Did we mess with Texas? Lessons from a PR Campaign
Author: Curtis Sparrer
September 10, 2021
What happens if you take a controversial stand?
At Bospar we agreed to pay for the relocation of any Texas staff member who wants to leave over the state ban on abortion, the most restrictive in the nation.
We made clear that this wasn’t about politics or ethics. This was just good business sense, especially since nearly 80% of our staff are women. Selfishly, we want to retain and attract the best workforce imaginable. We also want to leverage our completely virtual model to its full advantage, making clear that Bospartans can work anywhere they want.
We also wanted to serve as a role model for other companies wondering how they could respond to a law that is deeply unpopular among women and the workforce of tomorrow.
Using the tools we knew best, we created a PR strategy to amplify our message.
Show skin in the game
When we first determined we wanted to get involved, we knew we couldn’t just put words on paper. We had to do something meaningful to show journalists and the public at large we were serious, while also doing something that our staff would appreciate. After hearing from some of our Texas staff members, we discovered that having the freedom to leave the state would be the most important service we could deliver. After checking with our accounting and legal teams, we decided to move forward.
Craft and share the message
The next step was to write a press release, pitches, blog entries, and social media posts. We needed to make sure that these messages demonstrated our opinions and were sensitive to the core contingencies we care about most. Then, we needed to pivot when news broke that the Justice Department sued Texas over the abortion law.
Consider what will happen next
I was very worried hours before the press release was to go out. It was the familiar anticipation you have right before a schoolyard fight. Would we get slammed by internet trolls? Would anyone care? How would the stories read? I woke up just moments after 4 a.m. and waited.
Watch the coverage roll in
The Dallas Morning News reported that Bospar, “one of the few to publicly speak out against the law, said it also will extend the plan to staff members outside Texas if other states implement similar abortion laws.”
PRovoke quoted Sarah Freeman, a Bospar senior account executive based in Austin: “Companies and businesses with employees in Texas have a choice right now: offer employees control of their own reproductive health or risk them leaving.”
Employee Benefits News wrote: “‘Bospar is willing to pay for a Texas staff member’s relocation out of Texas to ensure they get the healthcare they need, free from the surveillance of others. Should other states adopt similarly restrictive abortion bans, we will expand our program.”
CBS SF Bay Area added this detail: “In an email to KPIX, Bospar principal Curtis Sparrer said he was ‘personally attached’ to the response to the Texas law, being a native Texan who grew up gay and ‘experienced first-hand the power of Texas legislators who wanted to determine how I lived my life.’”
ABC 7 News interviewed me live during their 4pm show and congratulated me for getting into “good trouble.”
KRON-TV included our social media post: “At Bospar, we care deeply about our team members, especially when it comes to their choices about their reproductive healthcare.
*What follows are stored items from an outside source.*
(** ** The parser finds what the reading finds *)

Lemma scan_found cur l k : (length cur < k ≤ length (cur ++ l))%nat → ends_block (take k (cur ++ l)) = true →
  (∀ j, (length cur < j < k)%nat → ends_block (take j (cur ++ l)) = false) →
  scan cur l = let '(blocks, rest) := scan [] (drop k (cur ++ l)) in (take k (cur ++ l) :: blocks, rest).
Proof.
  revert cur. induction l as [|b l IH]; intros cur Hk He Hn; [rewrite app_nil_r in Hk; lia|].
  cbn [scan]. assert (cur ++ b :: l = (cur ++ [b]) ++ l) as E by (by rewrite <- app_assoc). rewrite E in *.
  assert (length (cur ++ [b]) = S (length cur)) as El by (rewrite length_app; cbn; lia).
  destruct (decide (k = S (length cur))) as [->|Hne].
  - rewrite <- El, take_app_length in *. rewrite He. by rewrite drop_app_length.
  - assert (ends_block (cur ++ [b]) = false) as ->.
    { specialize (Hn (S (length cur)) ltac:(lia)). by rewrite <- El, take_app_length in Hn. }
    apply IH; [lia|done|]. intros j Hj. apply Hn. lia.
Qed.
Lemma scan_none cur l : (∀ j, (length cur < j ≤ length (cur ++ l))%nat → ends_block (take j (cur ++ l)) = false) →
  scan cur l = ([], cur ++ l).
Proof.
  revert cur. induction l as [|b l IH]; intros cur Hn; [by rewrite app_nil_r|].
  cbn [scan]. assert (cur ++ b :: l = (cur ++ [b]) ++ l) as E by (by rewrite <- app_assoc). rewrite E in *.
  assert (length (cur ++ [b]) = S (length cur)) as El by (rewrite length_app; cbn; lia).
  assert (ends_block (cur ++ [b]) = false) as ->.
  { specialize (Hn (S (length cur))). rewrite <- El, take_app_length in Hn. apply Hn. rewrite !length_app. cbn. lia. }
  apply IH. intros j Hj. apply Hn. lia.
Qed.
Lemma scan_app cur x y : scan cur (x ++ y) = let '(blocks, rest) := scan cur x in let '(more, rest) := scan rest y in (blocks ++ more, rest).
Proof.
  revert cur. induction x as [|b x IH]; intros cur; cbn [app scan]; [by destruct (scan cur y)|].
  destruct (ends_block (cur ++ [b])); [|apply IH]. rewrite IH. destruct (scan [] x) as [bs r]. by destruct (scan r y).
Qed.
Lemma ends_block_nil : ends_block [] = false.
Proof. done. Qed.
Lemma scan_rest_ends cur l : no_end cur (length cur) → no_end (scan cur l).2 (length (scan cur l).2).
Proof.
  revert cur. induction l as [|b l IH]; intros cur Hc; [done|]. cbn [scan].
  destruct (ends_block (cur ++ [b])) eqn:E.
  - specialize (IH []). destruct (scan [] l). apply IH. intros k _. by rewrite take_nil.
  - apply IH. intros k Hk. rewrite length_app in Hk. cbn in Hk. destruct (decide (k = length cur + 1)%nat) as [->|].
    + rewrite take_ge; [done|]. rewrite length_app. cbn. lia.
    + rewrite take_app_le by lia. apply Hc. lia.
Qed.
Lemma no_end_nil n : no_end [] n.
Proof. intros k _. by rewrite take_nil. Qed.

(** The loop of [feed], from a front known to hold no boundary. *)
Lemma frames_loop_scan fuel p : (length (sp_buf p) < fuel)%nat → no_end (sp_buf p) (sp_scanned p) →
  (sp_scanned p ≤ length (sp_buf p))%nat →
  frames_loop fuel p = (frames_of (sp_buf p), mkSseParser (scan [] (sp_buf p)).2 (length (scan [] (sp_buf p)).2)).
Proof.
  revert p. induction fuel as [|fuel IH]; intros [buf scanned] Hf Hn Hs; cbn [sp_buf sp_scanned] in *; [lia|].
  cbn [frames_loop sp_buf sp_scanned]. unfold BOUNDARY_OVERLAP. set (from := (scanned - 3)%nat).
  assert (∀ k, (k ≤ scanned ∨ from = 0 ∨ from + 4 ≤ k)%nat) as Hcases by (intros k; unfold from; lia).
  destruct (find_block_end (drop from buf)) as [offset|] eqn:E.
  - apply find_block_end_Some in E as (He & Hl & Hbefore). rewrite length_drop in Hl.
    replace (from + offset + 1)%nat with (S (from + offset)) by lia. set (k := S (from + offset)).
    assert (k ≤ length buf)%nat by lia.
    assert (ends_block (take k buf) = true) as Hk.
    { apply ends_block_window; [lia|]. apply ends_block_window in He; [|rewrite length_drop; lia]. rewrite !drop_drop in He.
      destruct He as [[? Hp]|[? Hp]]; [left|right]; (split; [lia|]).
      - by replace (k - 2)%nat with (from + (S offset - 2))%nat by lia.
      - by replace (k - 4)%nat with (from + (S offset - 4))%nat by lia. }
    assert (scanned < k)%nat as Hlate.
    { destruct (decide (scanned < k)%nat) as [|Hd]; [done|]. rewrite (Hn k) in Hk by lia. done. }
    assert (∀ j, (0 < j < k)%nat → ends_block (take j buf) = false) as Hfirst.
    { intros j Hj. destruct (Hcases j) as [Hj'|Hj']; [by apply Hn|]. rewrite <- (ends_block_drop buf from) by lia.
      apply Hbefore. lia. }
    rewrite (IH (mkSseParser (drop k buf) (scanned - k))); cbn [sp_buf sp_scanned]; [|rewrite length_drop; lia| |lia].
    + unfold frames_of. rewrite (scan_found [] buf k); cbn [app length]; [|lia|done|intros j Hj; apply Hfirst; lia].
      destruct (scan [] (drop k buf)) as [blocks rest]. cbn [fst snd omap list_omap]. by destruct (parse_block (take k buf)).
    + replace (scanned - k)%nat with 0%nat by lia. intros j Hj. by replace j with 0%nat by lia.
  - apply find_block_end_None in E. unfold frames_of. rewrite (scan_none [] buf); [done|]. cbn [app length]. intros j Hj.
    destruct (Hcases j) as [Hj'|Hj']; [by apply Hn|]. rewrite <- (ends_block_drop buf from) by lia. apply E. rewrite length_drop. lia.
Qed.

(** What a parser holds once it has been fed [l]. *)
Definition framing (l : bytes) (p : SseParser) : Prop :=
  sp_buf p = (scan [] l).2 ∧ sp_scanned p = length (sp_buf p).
Lemma framing_new : framing [] sse_new.
Proof. done. Qed.
Lemma frames_of_app x y : frames_of (x ++ y) = frames_of x ++ frames_of ((scan [] x).2 ++ y).
Proof.
  unfold frames_of. rewrite !scan_app. destruct (scan [] x) as [bs r] eqn:E. cbn [snd].
  assert (scan [] r = ([], r)) as ->.
  { rewrite scan_none; [done|]. intros j Hj. pose proof (scan_rest_ends [] x (no_end_nil _)) as Hr. rewrite E in Hr.
    apply Hr. cbn in *. lia. }
  destruct (scan r y) as [more rest]. cbn [fst]. by rewrite omap_app.
Qed.
Lemma scan_rest_app x y : (scan [] ((scan [] x).2 ++ y)).2 = (scan [] (x ++ y)).2.
Proof.
  rewrite !scan_app. destruct (scan [] x) as [bs r] eqn:E. cbn [snd].
  assert (scan [] r = ([], r)) as ->.
  { rewrite scan_none; [done|]. intros j Hj. pose proof (scan_rest_ends [] x (no_end_nil _)) as Hr. rewrite E in Hr.
    apply Hr. cbn in *. lia. }
  by destruct (scan r y).
Qed.
Lemma feed_framing l p chunk : framing l p → (N.of_nat (length (scan [] (l ++ chunk)).2) <= MAX_BUFFERED)%N →
  ∃ frames p', sse_feed p chunk = (Ok frames, p') ∧ framing (l ++ chunk) p' ∧ frames_of (l ++ chunk) = frames_of l ++ frames.
Proof.
  intros [Hb Hs] Hf. unfold sse_feed. rewrite Hb in Hs. rewrite Hb, Hs.
  rewrite frames_loop_scan; cbn [sp_buf sp_scanned].
  - rewrite scan_rest_app. eexists _, _. rewrite (proj2 (N.ltb_ge _ _)) by done. split; [done|]. split; [done|]. apply frames_of_app.
  - lia.
  - intros k Hk. rewrite take_app_le by done. by apply (scan_rest_ends [] l (no_end_nil _)).
  - rewrite length_app. lia.
Qed.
In light of Texas’s new abortion ban, we have formed a #Texas Relocation Plan for team Bospar.”
Telemundo interviewed Bospar Account Manager Alisha Alvarez.
PRWeek featured the story the next day as one of the “5 Things For PR Pros to Know Friday Morning.”
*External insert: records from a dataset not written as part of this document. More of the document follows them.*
(* ===== verification/Anthropic.v ===== *)
(** * Anthropic: the Messages API (bingo-provider-anthropic)

    A request as the wire takes it (request.rs), the stream it answers with as the
    events of a turn (events.rs), what kind of failure a refusal is (error.rs), and the
    catalogue (models.rs).  The JSON parser is a parameter, with its error as printed. *)

From S2P Require Import Prelude Text Ears Model Stream Sse Provider.

Definition PROVIDER : str := lit "anthropic".

(** ** Failures *)

Definition OVERFLOW_PHRASES : list str :=
  [lit "context length"; lit "context window"; lit "context limit"; lit "max context"; lit "maximum context";
   lit "input exceeds"; lit "input is too long"; lit "input too long"; lit "prompt is too long"; lit "prompt too long";
   lit "too many tokens"; lit "token limit"].
Definition TRANSIENT_PHRASES : list str :=
  [lit "overloaded"; lit "server_error"; lit "server error"; lit "internal_error"; lit "internal error";
   lit "service_unavailable"; lit "service unavailable"; lit "too_many_requests"; lit "too many requests";
   lit "rate_limit"; lit "rate limit"; lit "resource_exhausted"; lit "resource exhausted"; lit "bad gateway";
   lit "gateway timeout"; lit "try again later"].
Definition OVERLOADED : N := 529.

Definition lower (s : str) : str := to_ascii_lowercase <$> s.
Definition says_overflow (text : str) : bool :=
  let text := lower text in
  any (contains_str text) OVERFLOW_PHRASES
  || contains_str text (lit "maximum") && contains_str text (lit "token")
     && (contains_str text (lit "prompt") || contains_str text (lit "input")).
(** The words of a message, and whether the one before names a status. *)
Fixpoint names_5xx_from (after_marker : bool) (tokens : list str) : bool :=
  match tokens with
  | [] => false
  | [] :: tokens => names_5xx_from after_marker tokens
  | token :: tokens =>
      if after_marker && match digits_below 65536 0 token with Some s => (500 <=? s)%N && (s <? 600)%N | None => false end
      then true
      else names_5xx_from (bool_decide (token ∈ [lit "http"; lit "https"; lit "status"; lit "code"])) tokens
  end.
Definition names_5xx (text : str) : bool :=
  names_5xx_from true (split_by (fun c => negb (is_ascii_alphanumeric c)) text).
Definition is_transient (text : str) : bool :=
  let text := lower text in
  if says_overflow text || contains_str text (lit "insufficient_quota") then false
  else names_5xx text || any (contains_str text) TRANSIENT_PHRASES.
Austin’s KVUE quoted me on the potential for brain-drain: “To incentivize neighbors and friends to create Gilead-on-the-Brazos is political overreach that will result in Texas losing its most talented workforce to California, New York and everywhere in between.”
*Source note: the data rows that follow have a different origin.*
(** C32: What the model said goes back as it said it.  Fold the items of a response into the
    messages of the next request: what stands there in the model's name is, block for
    block and in order, what it streamed, each thought under the signature it was signed
    with and nothing unsigned. *)
Theorem what_the_model_said_goes_back (json_text : Value → str)
    (tools : list (str * (Value → ToolTraits))) (turn : TurnId) (round : N) (t t' : Transcript) (now : Timestamp)
    (said : list Said) (id model : option str) (usage usage' : option Value) (stop : option str)
    (frames : list SseFrame) (ws : list Wire) (l : list (ItemId * Timestamp * ModelEvent)) (f : Finished)
  (Htold : Forall2 (tells parse_json) frames ws)
  (Hscript : spoken is_other ws = message_script id model usage usage' stop said)
  (Hevents : (decode_all decoder_new frames).1 = (l.*2, None)) (Hids : NoDup (ids_at l)) (Hhash : hash_order ∅ = [])
  (Hdone : stream parse_json hash_order tools turn round t ((arrival <$> l) ++ [ArrivedEnd]) false now = (t', SDone f)) :
  List.flat_map blocks (said_by_model (fold_items json_text (fs_items f))) = concat (sent_back parse_json <$> said).
Proof.
  rewrite (decoder_hears frames ws id model usage usage' stop said) in Hevents by done. injection Hevents as Hl.
  edestruct (turn_keeps parse_json hash_order tools turn round t now) as (t'' & f' & Hs & Hb & _ & _ & _ & Hx); [done..|].
  rewrite Hs in Hdone. injection Hdone as _ <-. rewrite (said_kept parse_json blocks json_text _ _ Hb Hx). apply parts_sent_back.
Qed.
End whole.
Predictably, hate mail started to come in, too
One man identifying himself as Kenneth Waller wrote: “I recently read an article in the news about your offer to relocate office staff out of Texas. I would encourage you to relocate all of your California staff from Texas as, here in Texas, we most certainly don’t need your company’s services and, most of all, we do not need any of your demented California ideals and philosophys (sic). Good Riddance.
Mike Flemming added this: “We in Texas are so happy that you want to leave our state and move back to California. Is there any way we help you to relocate sooner? Please tell your friends in California that Texas does not want you and please stay in place. btw say hello to Gov Elder for me.”
But that was it.
We received only these two pieces of hate mail, predictably from men.
Our staff loved what we did
Kevin Martin was first to send a note: “Proud to work for a company that believes all humans should have autonomy over their bodies.”
Emily Roberts wrote: “Wow. I have never worked for a company that doesn’t just talk the talk. Thank you.”
Clients – present and future – flooded our feed with congratulations
A client wrote: “OMG! I just saw your Texas relocation announcement on LinkedIn and it made me cry! xoxo”
And potential clients were impressed, too. Maryanne Morrow, the CEO and Founder of 9th Gear, wrote: “Thanks for your leadership! Now that’s some good earned media!!!!”
So, that’s what happens when you take a controversial stand.